Maxie Berger

Personal information
- Born: Maxie Berger February 23, 1917 Montreal, Quebec, Canada
- Died: August 1, 2000 (aged 83) Montreal, Quebec, Canada
- Height: 5 ft 8 in (1.73 m)
- Weight: Lightweight Welterweight

Boxing career

Boxing record
- Total fights: 131
- Wins: 98
- Win by KO: 25
- Losses: 23
- Draws: 9
- No contests: 1

Medal record
Men's Boxing
Representing Canada
British Empire Games
| Silver medal – second place | 1934 London | Flyweight |

= Maxie Berger =

Canadian boxer (1917–2000)

Maxie Berger (February 23, 1917 - August 1, 2000) was a Canadian boxer who fought as a flyweight, junior welterweight, and welterweight from 1935 to 1946. He squared off against many different Hall of Famers including the likes of Sugar Ray Robinson, Ike Williams, Beau Jack, Fritzie Zivic, Midget Wolgast, and Wesley Ramey. He held the Montreal version of the World Jr. Welterweight Title in 1939. His manager was Tommy Dio. Statistical boxing website BoxRec rates Berger as the 14th best Canadian boxer ever across all weight divisions.

==Early life and career==
Berger was born on February 23, 1917, in Montreal, Quebec, Canada. He began fighting in 1931 at the Montreal Young Men's Hebrew Association (YMHA).
After a strong amateur career, Berger was selected as representative for Canada in the 1934 British Empire Games. Fighting as a flyweight, he lost a close decision in the finals to Pat Palmer of England, but managed to win the silver medal. After turning pro in 1935, and winning his first ten bouts, he moved to New York City. Three quarters of his career fights took place in the United States.

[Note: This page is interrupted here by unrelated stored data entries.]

(* ===== verification/Plan.v ===== *)
(** What installing the service will do, as a list: [service/plan.rs] and
    [service/unit.rs] of [passalong-server-cli]. *)

From S2P Require Import Prelude Text Rate Config.

(** ** The files it writes ([unit.rs]) *)

Definition USER : string := "passalong-server".
Definition UNIT : string := "passalong-server.service".
Definition MARKER : string := "# Written by `passalong-server service install`.".

Definition TEMPLATE : string := "# systemd system unit for `passalong-server serve`.
# Written by `passalong-server service install`.
#
# That command writes this unit, creates the `passalong-server` user and its
# directories, enables the unit, and starts it; `service remove` takes the
# unit away again and nothing else. A test keeps the copy in the repository,
# docs/service/passalong-server.service, identical to what it writes.
# Logs:
#   journalctl -u passalong-server.service -f
# Commands run as the service's user, never as root:
#   sudo -u passalong-server passalong-server key list
#
# Unlike the client's unit this is a system unit: a server has no desktop
# session and must run before anyone logs in.

[Unit]
Description=passalong-server: clipboard and file sharing between your devices
Documentation=https://github.com/joelee/passalong-server
After=network-online.target
Wants=network-online.target

[Service]
Type=simple
ExecStart={{binary}} serve
User=passalong-server
Group=passalong-server
# /var/lib/passalong-server and /etc/passalong-server, owned and private.
StateDirectory=passalong-server
StateDirectoryMode=0700
ConfigurationDirectory=passalong-server
ConfigurationDirectoryMode=0700
Restart=on-failure
RestartSec=5
# `serve` lets requests in flight finish for up to 30 seconds.
TimeoutStopSec=45
# error, warning, info, verbose, or debug
Environment=PASSALONG_SERVER_LOG_LEVEL=info

# Hardening: the server needs the network and its state directory only.
NoNewPrivileges=true
ProtectSystem=strict
ProtectHome=true
PrivateTmp=true
PrivateDevices=true
ProtectKernelTunables=true
ProtectKernelModules=true
ProtectControlGroups=true
RestrictAddressFamilies=AF_INET AF_INET6 AF_UNIX
RestrictNamespaces=true
LockPersonality=true
MemoryDenyWriteExecute=true
SystemCallArchitectures=native
SystemCallFilter=@system-service
CapabilityBoundingSet=
# Listening below port 1024 would need: AmbientCapabilities=CAP_NET_BIND_SERVICE

[Install]
WantedBy=multi-user.target
".

Definition render_unit (binary : string) : string := replace "{{binary}}" binary TEMPLATE.
Definition render_sysusers (data_dir : string) : string :=
  "# The user `passalong-server serve` runs as." ++ newline ++ MARKER ++ newline ++
  "u " ++ USER ++ " - " ++ String "034" (USER ++ String "034" (" " ++ data_dir ++ " /usr/sbin/nologin" ++ newline)).

(** ** The plan ([plan.rs]) *)

Record Layout := mkLayout {
  binary : string;
  unit_file : string;
  sysusers_file : string;
  config_dir : string;
  layout_data_dir : string;
}.
Definition default_layout : Layout := mkLayout "/usr/local/bin/passalong-server"
  (join "/etc/systemd/system" UNIT) "/etc/sysusers.d/passalong-server.conf" "/etc/passalong-server"
  "/var/lib/passalong-server".
Definition config_file (l : Layout) : string := join (config_dir l) "config.toml".

Inductive Owner := Root | Service.

(** Modes are those of [chmod]. *)
Inductive Action :=
| InstallBinary (from to : string)
| MakeDir (path : string) (mode : N) (owner : Owner)
| WriteFile (path content : string) (mode : N) (owner : Owner)
| MakePair (cert_file key_file : string) (names : list string)
| RemoveFile (path : string)
| Run (program : string) (args : list string).

Inductive Existing := Absent | Same | Ours | Foreign.

(** [found] is the file's content, if there is a file. *)
Definition existing_of (found : option string) (wanted : string) : Existing :=
  match found with
  | None => Absent
  | Some found =>
      if String.eqb found wanted then Same
      else if existsb (String.eqb MARKER) (lines found) then Ours else Foreign
  end.

#[global] Instance Existing_eq_dec : EqDecision Existing.
Proof. solve_decision. Defined.

Record Found := mkFound {
  running : string;
  binary_installed : bool;
  found_unit : Existing;
  found_sysusers : Existing;
  config_exists : bool;
  found_tls : option (string * string);
  cert_exists : bool;
  key_exists : bool;
}.
Record Wanted := mkWanted { names : list string; initial_config : string }.

(** [not_started]: the pair that is missing, when the unit is not started. *)
Record Plan := mkPlan { actions : list Action; not_started : option (string * string) }.

(** Why nothing is planned. *)
Inductive InTheWay := IsForeign (path : string) | HalfAPair (cert_file key_file : string).

Definition dirs (l : Layout) : list Action :=
  map (λ path, MakeDir path 448 Service)
    [config_dir l; join (config_dir l) "tls"; layout_data_dir l; join (layout_data_dir l) "workspaces"].

Definition plan_install (l : Layout) (f : Found) (w : Wanted) : outcome InTheWay Plan :=
  if bool_decide (found_unit f = Foreign) then Err (IsForeign (unit_file l))
  else if bool_decide (found_sysusers f = Foreign) then Err (IsForeign (sysusers_file l))
  else match found_tls f with
    | Some (cert, key) => if Bool.eqb (cert_exists f) (key_exists f) then Ok () else Err (HalfAPair cert key)
    | None => Ok ()
    end ≫= λ _,
    let install := negb (String.eqb (running f) (binary l)) && negb (binary_installed f) in
    let pair_there := cert_exists f && key_exists f in
    let make_pair := match found_tls f, names w with Some _, _ :: _ => negb pair_there | _, _ => false end in
    let new_unit := negb (bool_decide (found_unit f = Same)) in
    let not_started := match found_tls f with
      | Some files => if pair_there || make_pair then None else Some files
      | None => None
      end in
    Ok (mkPlan
      ((if install then [InstallBinary (running f) (binary l)] else []) ++
       (if bool_decide (found_sysusers f = Same) then []
        else [WriteFile (sysusers_file l) (render_sysusers (layout_data_dir l)) 420 Root;
          Run "systemd-sysusers" [sysusers_file l]]) ++
       dirs l ++
       (if config_exists f then [] else [WriteFile (config_file l) (initial_config w) 384 Service]) ++
       match found_tls f with
       | Some (cert, key) => if make_pair then [MakePair cert key (names w)] else []
       | None => []
       end ++
       (if new_unit
        then [WriteFile (unit_file l) (render_unit (binary l)) 420 Root; Run "systemctl" ["daemon-reload"]] else []) ++
       Run "systemctl" ["enable"; UNIT] ::
       match not_started with
       | None => [Run "systemctl" [if install || new_unit then "restart" else "start"; UNIT]]
       | Some _ => []
       end)
      not_started).

(** The unit goes, and nothing else does. *)
Definition plan_remove (l : Layout) (unit : Existing) : outcome InTheWay (list Action) :=
  match unit with
  | Absent => Ok []
  | Foreign => Err (IsForeign (unit_file l))
  | Same | Ours => Ok [Run "systemctl" ["disable"; "--now"; UNIT]; RemoveFile (unit_file l);
      Run "systemctl" ["daemon-reload"]]
  end.

(** What is written is known again as the command's own. *)
Example what_is_written_is_ours :
  existsb (String.eqb MARKER) (lines (render_unit "/usr/local/bin/passalong-server")) = true ∧
  existsb (String.eqb MARKER) (lines (render_sysusers "/var/lib/passalong-server")) = true ∧
  existing_of (Some (render_unit "/opt/old")) (render_unit "/usr/local/bin/passalong-server") = Ours.
Proof. vm_compute. auto. Qed.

On July 6, 1937, Berger topped Midget Wolgast in an eighth round points decision before a crowd of 3,000 at New York's Coney Island Velodrome. Wolgast had held the World Flyweight Championship from 1930 to 1935. Berger floored Wolgast for a nine count in the fourth round with a right to the jaw.

==Professional career highlights==

===Canadian Lightweight Champion, 1937===
On September 9, 1937, at 133 1/4 pounds, Berger took the Canadian Lightweight championship against Dave Castilloux in a twelve-round points decision at the Forum in Montreal. One month later, he successfully defended the title against Orville Drouillard in a ten-round unanimous decision. Berger took the decision with a rally in the closing rounds to the excitement of an audience just over 2000.

On March 22, 1938, Berger defeated Enrico Venturi in an exciting upset before 12,000 at the New York Coliseum in an eight-round points decision. Venturi, who got in his best shots in the final round, was returning to boxing after a three-month suspension.

====Bouts against Wesley Ramey====

On March 28, 1939, Wesley Ramey defeated Berger in their second meeting, an eight-round points decision at the New York Colliseum in the Bronx, New York before an impressive crowd of 10,000. Ramey took five of the eight rounds. In their first meeting on February 21, 1939, Ramey defeated Berger more decisively at the Bronx's Colliseum in an eight-round points decision though Ramey was down for nine counts in the third and fifth rounds. Ramey was able to stage a comeback in the sixth through eighth rounds and win the decision, making the bout all the more memorable to fans.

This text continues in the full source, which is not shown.